Indian cricket captain Virat Kohli’s match-winning unbeaten 94 (off 50 balls) against the West Indies at Hyderabad on Friday is yet another personification of the team’s over-reliance on Kohli when the chips are down. But with an eye on the all-important T20 World Cup, is it prudent to solely look to the Indian captain to see the team through?
Objectively speaking, the middle-order in T20Is is collapsing and if the likes of Rohit Sharma and Kohli fail to get going, crisis looms large. And this is where experience comes into play which the selectors and the team management need to look into.
Kohli has been the stand-out performer with scores of 4, 61 NO,24, 72 NO, 19, 28, 59, 72 NO, 9 and 94 NO in his last few T20Is starting with the outing against Australia Down Under. In Hyderabad, he yet again snatched victory from the jaws of defeat with a calculative but an aggressive knock.
Rohit in the last few T20Is (starting from the series in West Indies) has had scores of 24, 67, 12, 9, 9, 85, 2 and 8 – flirtatious consistency to sum it up. Rohit’s opening partner Shikhar Dhawan has been extremely patchy with scores of 1, 23, 3, 40, 36, 41, 31 and 19.
But what is startling is the inability of the juniors to bell the cat when the seniors flounder. Have a look at these figures: Rishabh Pant (0, 4, 65 NO, 4, 19, 27, 6 and 18) and Shreyas Iyer (16 NO, 5, 22, 24 NO, 62 and 4) lack consistency and Hardik Pandya (in and out of the team due to injuries) also didn’t trouble the scorer much down the order in the matches he featured in recent times. Rahul has found touch of late which is somewhat assuring.
The current Indian T20 team may be on a winning spree, but the chinks in the armour could be detrimental if not handled adroitly. You need experience down the order to rescue the team if the top order gets dismissed cheaply (including Kohli at Number 3). The Kohli-Ravi Shastri combination has a tall order to stem this crisis, but the inclusion of Ajinkya Rahane could be a solution eyeing the World Cup
In the shortest format of the game, this is certainly an area which needs to be addressed. The problem is that we are resting too much on Kohli’s shoulders without realising that he is not infallible. It is true that somebody or the other gives Kohli company like KL Rahul in Hyderabad on Friday, but he remains the pivot. This runs contrary to the scenario in the five-day format with enough solidity and depth in the batting. In a team game, it is imperative that there are ones to fall back upon if the stalwarts disappoint. Individual heroics do not come in handy all the time.
But such has been the trend with the Indian team over the years – Sunil Gavaskar between the late ‘70s and early ‘80s in Tests and later Sachin Tendulkar both in Tests and ODIs (before the Dravids, Laxmans, Sehwags and Gangulys took the load off the Master Blaster) had to resuscitate the side frequently.

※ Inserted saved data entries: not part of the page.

(* ===== verification/Uri.v ===== *)
(** * URIs and paths ([src/src/serialize/load_context.cpp], [std::filesystem::path])

    The lexical form of the references a document holds: schemes, normalization and
    resolution against the document's own URI, the dedup table of a load, and the part of
    [std::filesystem::path] (on POSIX: no root name, one separator) that the asset store
    computes with.  [locate] is what all of them agree on: the place in a tree of names a
    spelling denotes, symbolic links aside. *)

From S2P Require Import Prelude.
From Stdlib Require Import Ascii.
Local Open Scope char_scope.
Local Open Scope list_scope.

Definition str : Type := list ascii.
Definition lit (s : string) : str := String.list_ascii_of_string s.
Definition slash : ascii := "/".

(** [std::string_view::starts_with], [ends_with], [find]. *)
Definition starts_with (s prefix : str) : bool := bool_decide (take (length prefix) s = prefix).
Definition ends_with (s suffix : str) : bool := bool_decide (drop (length s - length suffix) s = suffix).

Fixpoint find_sub (needle s : str) : option nat :=
  if starts_with s needle then Some 0%nat
  else match s with [] => None | _ :: s' => S <$> find_sub needle s' end.

(** Up to the last ['/'], that included ([find_last_of]), and what follows it. *)
Fixpoint dir_part (s : str) : str :=
  match s with
  | [] => []
  | c :: s' => match dir_part s' with [] => if decide (c = slash) then [c] else [] | d => c :: d end
  end.

Definition basename_of (uri : str) : str := drop (length (dir_part uri)) uri.

(** ** Normalization *)

Definition in_range (lo hi c : ascii) : bool := (N_of_ascii lo <=? N_of_ascii c)%N && (N_of_ascii c <=? N_of_ascii hi)%N.

Definition scheme_char (c : ascii) : bool :=
  in_range "a" "z" c || in_range "A" "Z" c || in_range "0" "9" c
  || bool_decide (c = "+") || bool_decide (c = "-") || bool_decide (c = ".").

Definition has_scheme (s : str) : bool :=
  match find_sub (lit "://") s with
  | None | Some 0%nat => false
  | Some sep => forallb scheme_char (take sep s)
  end.

Definition is_absolute (uri : str) : bool := match uri with c :: _ => bool_decide (c = slash) | [] => false end.
(* ===== verification/Json.v ===== *)
(** * JSON values and preserved fields ([src/src/serialize/unknown_fields.cpp])

    The values of [nlohmann::json], the access the format code makes of them, and the two
    operations behind the preservation of fields this version does not know: the residual a
    load sets aside and the merge a save folds back.  An object is the list of its members in
    ascending byte order of their names, as the [std::map] behind it iterates them; text is
    parsed and printed by the library, and stays outside. *)

From S2P Require Import Prelude Geometry Uri.
From Stdlib Require Import Ascii SpecFloat.
From stdpp Require Import sorting.
Local Open Scope list_scope.

(** ** Values *)

(** A number is an integer (of either sign) or a real. *)
Inductive json :=
| JObject (members : list (str * json))
| JArray (elements : list json)
| JString (s : str)
| JNull
| JBool (b : bool)
| JInt (z : Z)
| JReal (d : double).

Section json_induction.
Context (P : json → Prop)
  (Hobject : ∀ fields, Forall P (map snd fields) → P (JObject fields))
  (Harray : ∀ elements, Forall P elements → P (JArray elements))
  (Hleaf : ∀ v, match v with JObject _ | JArray _ => False | _ => True end → P v).
Lemma names_of_length (table : option fields) : (size (names_of table) <= length (default [] table))%nat.
Proof.
  unfold names_of. rewrite <- (length_map fst (default [] table)). generalize (map fst (default [] table)). intros l.
  induction l as [|k l IH]; [done|]. cbn [list_to_set length].
  assert (size ({[k]} ∪ list_to_set (C := gset str) l) <= size ({[k]} : gset str) + size (list_to_set (C := gset str) l))%nat; [|rewrite size_singleton in *; lia].
  rewrite size_union_alt. assert (size (list_to_set (C := gset str) l ∖ {[k]}) <= size (list_to_set (C := gset str) l))%nat by (apply subseteq_size; set_solver). lia.
Qed.

Lemma members_depth root key : (json_depth (JObject (members_of root key)) <= json_depth (JObject root))%nat.
Proof.
  unfold members_of. destruct (get key root) as [[]|] eqn:E; try (cbn; lia). apply depth_field in E. lia.
Qed.

Lemma enough_document root contents : default [] contents = members_of root "contents" →
  (enough contents (json_depth (JObject root)) <= document_fuel root)%nat.
Proof.
  intros E. unfold enough, document_fuel, table_depth. rewrite <- E. pose proof (names_of_length contents) as Hl. rewrite E in Hl |- *.
  pose proof (members_depth root "contents"). nia.
Qed.

Lemma graph_settles root rounds fuel with_sink seeded s :
  (document_fuel root <= fuel)%nat → (document_rounds root <= rounds)%nat → rd_allocated s = ∅ → rd_pending s = [] →
  ¬ exhausted (resolve_graph params_ctx registered codecs rounds fuel with_sink seeded root s).2.
Proof.
  intros Hf Hr Ha Hp. unfold resolve_graph. apply bind_settles; [apply table_settles|]. intros ? composition [-> [_ Hcomp]]%table_ok.
  apply bind_settles; [apply table_settles|]. intros ? comps [-> [Hk Hk']]%table_ok.
  apply bind_settles; [destruct comps as [table|]; [destruct (has_field _ table)|]; by intros []|]. intros s1 [] E.
  assert (s1 = s) as -> by (destruct comps as [table|]; [destruct (has_field _ table)|]; by injection E as ->). clear E.
  apply bind_settles; [apply table_settles|]. intros ? contents [-> [Hc _]]%table_ok.
  apply bind_settles; [by intros []|]. intros s1 [] [= <-]. destruct composition as [body|]; [|by intros []].
  apply bind_settles; [by intros []|]. intros s2 id [= <- <-]. apply bind_settles; [|by intros; intros []].
  apply (compositions_settle _ _ _ _ _ (json_depth (JObject root))).
  - etrans; [by apply enough_document|done].
  - rewrite Hk. apply members_depth.
  - unfold crowd, with_ids, with_staged. cbn [rd_allocated rd_pending]. rewrite Ha, Hp. cbn [app length]. unfold document_rounds in Hr.
    rewrite <- Hk in Hr. pose proof (names_of_length comps). 
    etrans; [apply Nat.add_le_mono_r, subseteq_size, subseteq_difference_l; reflexivity|]. lia.
  - intros p Hin. cbn in Hin. rewrite Hp in Hin. apply list_elem_of_singleton in Hin as ->. cbn [snd].
    destruct Hcomp as [?|E]; [done|]. cbn [fmap option_fmap option_map] in E. apply depth_field in E. lia.
Qed.
(* ===== verification/DocumentRoundtrip.v ===== *)
(** * What is saved is what loads back ([src/src/serialize/writer.cpp], [reader.cpp])

    The two halves of the format meet: the JSON a save without faults leaves ([emitted],
    [comp_emitted]), and what the reader makes of it ([copy], [document_copied]).  The codecs
    of the kinds are parameters; [CodecLaws] is what they owe each other. *)

From S2P Require Import Prelude RationalTime Geometry Records Uri Json SceneFormat ContentCodec DocumentWriter DocumentReader DocumentSave DocumentLoad.
From Stdlib Require Import SpecFloat.
From stdpp Require Import pretty relations.
Local Open Scope Z_scope.

(** ** Emission without faults *)

Definition sticky {C A} (m : Emit C A) : Prop := ∀ s, s.1 ≠ None → (m s).1.1 ≠ None.

Lemma sticky_ret {C A} (a : A) : sticky (C := C) (mret a).
Proof. intros s Hs. exact Hs. Qed.
Lemma sticky_latch {C} err : sticky (C := C) (latch err).
Proof. intros [[e|] c] Hs; [done|by destruct Hs]. Qed.
Lemma sticky_bind {C A B} (m : Emit C A) (k : A → Emit C B) : sticky m → (∀ a, sticky (k a)) → sticky (mbind k m).
Proof. intros Hm Hk s Hs. unfold mbind, emit_bind. specialize (Hm s Hs). destruct (m s) as [s1 a]. by apply Hk. Qed.
Lemma sticky_lift {SC} (m : SC → SC * expected SerializeError json) : sticky (lift m).
Proof. intros [[e|] c] Hs; [|by destruct Hs]. unfold lift. by destruct (m c) as [c' [v|err]]. Qed.

Lemma clean_bind {C A B} (m : Emit C A) (k : A → Emit C B) s s' b :
  (∀ a, sticky (k a)) → mbind k m s = (s', b) → s'.1 = None → ∃ s1 a, m s = (s1, a) ∧ s1.1 = None ∧ k a s1 = (s', b).
Proof.
  intros Hk E Hs. unfold mbind, emit_bind in E. destruct (m s) as [s1 a]. exists s1, a. split; [done|]. split; [|done].
  destruct s1.1 eqn:E1; [|done]. pose proof (Hk a s1) as H. rewrite E1, E in H. by destruct H.
Qed.

Lemma clean_lift {SC} (m : SC → SC * expected SerializeError json) s s' v :
  lift m s = (s', v) → s'.1 = None → ∃ w ctx', v = Some w ∧ m s.2 = (ctx', Ok w).
Proof. destruct s as [e c]. unfold lift. destruct (m c) as [c' [w|err]] eqn:E; intros [= <- <-]; [by eauto|by destruct e]. Qed.

Lemma emit_each_sticky {SC A B} (f : A → Emit SC B) l : (∀ a, sticky (f a)) → sticky (emit_each f l).
Proof. intros Hf. induction l as [|a l IH]; cbn [emit_each]; [apply sticky_ret|]. apply sticky_bind; [done|]. intros v. apply sticky_bind; [done|]. intros. apply sticky_ret. Qed.
Definition asset_path (r : FilesystemAssetReaper) (uri : str) : option str :=
  match filter (λ base, starts_with uri (rb_authored base) = true) (r_asset_bases r) with
  | [] => None
  | base :: _ =>
      match drop (length (rb_authored base)) uri with
      | [] => None
      | tail =>
          let candidate := lexically_normal (path_append (rb_root base) tail) in
          let root := lexically_normal (rb_root base) in
          match lexically_relative candidate root with
          | [] => None
          | first :: _ => if decide (first = dotdot) then None else Some candidate
          end
      end
  end.

(** One base after the other. *)
Fixpoint list_bases (bases : list ResolvedBase) (out : list str) : ST Disk AssetReaperError (list str) :=
  match bases with
  | [] => mret out
  | base :: bases =>
      out ← walk_tree (rb_root base) (λ names out k,
        let '(k, regular) := regular_entry (rb_root base) names k in
        let relative := lexically_relative (entry_path (rb_root base) names) (rb_root base) in
        (k, Ok (if regular then out ++ [rb_authored base ++ join_slash relative] else out))) out;
      list_bases bases out
  end.

Definition fs_list_asset_uris (r : FilesystemAssetReaper) : ST Disk AssetReaperError (list str) := list_bases (r_asset_bases r) [].

Definition fs_asset_size (r : FilesystemAssetReaper) (uri : str) : ST Disk AssetReaperError Z :=
  match asset_path r uri with None => st_fail EnumerateFailed | Some path => fs_size path end.

Definition fs_remove_asset (r : FilesystemAssetReaper) (uri : str) : ST Disk AssetReaperError bool :=
  match asset_path r uri with
  | None => st_fail RemoveFailed
  | Some path =>
      let parent := lexically_normal (parent_path path) in
      let is_base := existsb (λ base, bool_decide (lexically_normal (rb_root base) = parent)) (r_asset_bases r) in
      fs_unlink path parent (negb is_base)
  end.

(** The file system keeps the promises of the seam through these. *)
Definition filesystem_reaper (r : FilesystemAssetReaper) : AssetReaper Disk := {|
  list_tile_hashes := fs_list_tile_hashes r; tile_size := fs_tile_size r; remove_tile := fs_remove_tile r;
  list_asset_uris := fs_list_asset_uris r; asset_size := fs_asset_size r; remove_asset := fs_remove_asset r |}.

(** ** A project directory *)

Context (parse : str → option json).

The current Indian T20 team may be on a winning spree, but the chinks in the armour could be detrimental if not handled adroitly. You need experience down the order to rescue the team if the top order gets dismissed cheaply (including Kohli at Number 3). The Kohli-Ravi Shastri combination has a tall order to stem this crisis, but the inclusion of Ajinkya Rahane could be a solution eyeing the World Cup. Rahane found himself out of favour in T20Is and ODIs on the ground of not being able to rotate the strike which sounded nothing but ridiculous. Rahane opening the innings in T20s, has had a great run for Rajasthan Royals in the IPL. In fact, apart from anchoring the innings, he can also cut loose. And his ordinary international average of 20.83 and a strike rate of 113.29 should not play spoilsport as the man with enormous experience deserves another go. If Rahane clicks, then we can look at a Rohit-Rahul, Kohli, Rahane, Iyer/Manish Pandey, Pant/Samson) and Jadeja combination to bolster the Indian batting. And then there are Shikhar Dhawan and Shubman Gill and even Pandya also in the fray. And you never know – somebody from Ranchi with the tag of the ‘best finisher’ can also get a look-in subject to his fitness and form.
The World Cup will be played in Australia and Rahane’s seniority and record off-shores (in Tests though) should give him the edge over others. But it is also time that youngsters like Iyer and Pant joined the party if they are to figure in the team’s long-term scheme of things. Both have been given a long rope.
The tremors are not making a sporadic appearance and are sending warning signals. The T20 WC is still ten months away, and this gives Kohli and Shastri ample time for permutation and combination. Experimentation is a must but that does not necessarily mean banking on youth at the expense of experience. Is anybody all ears?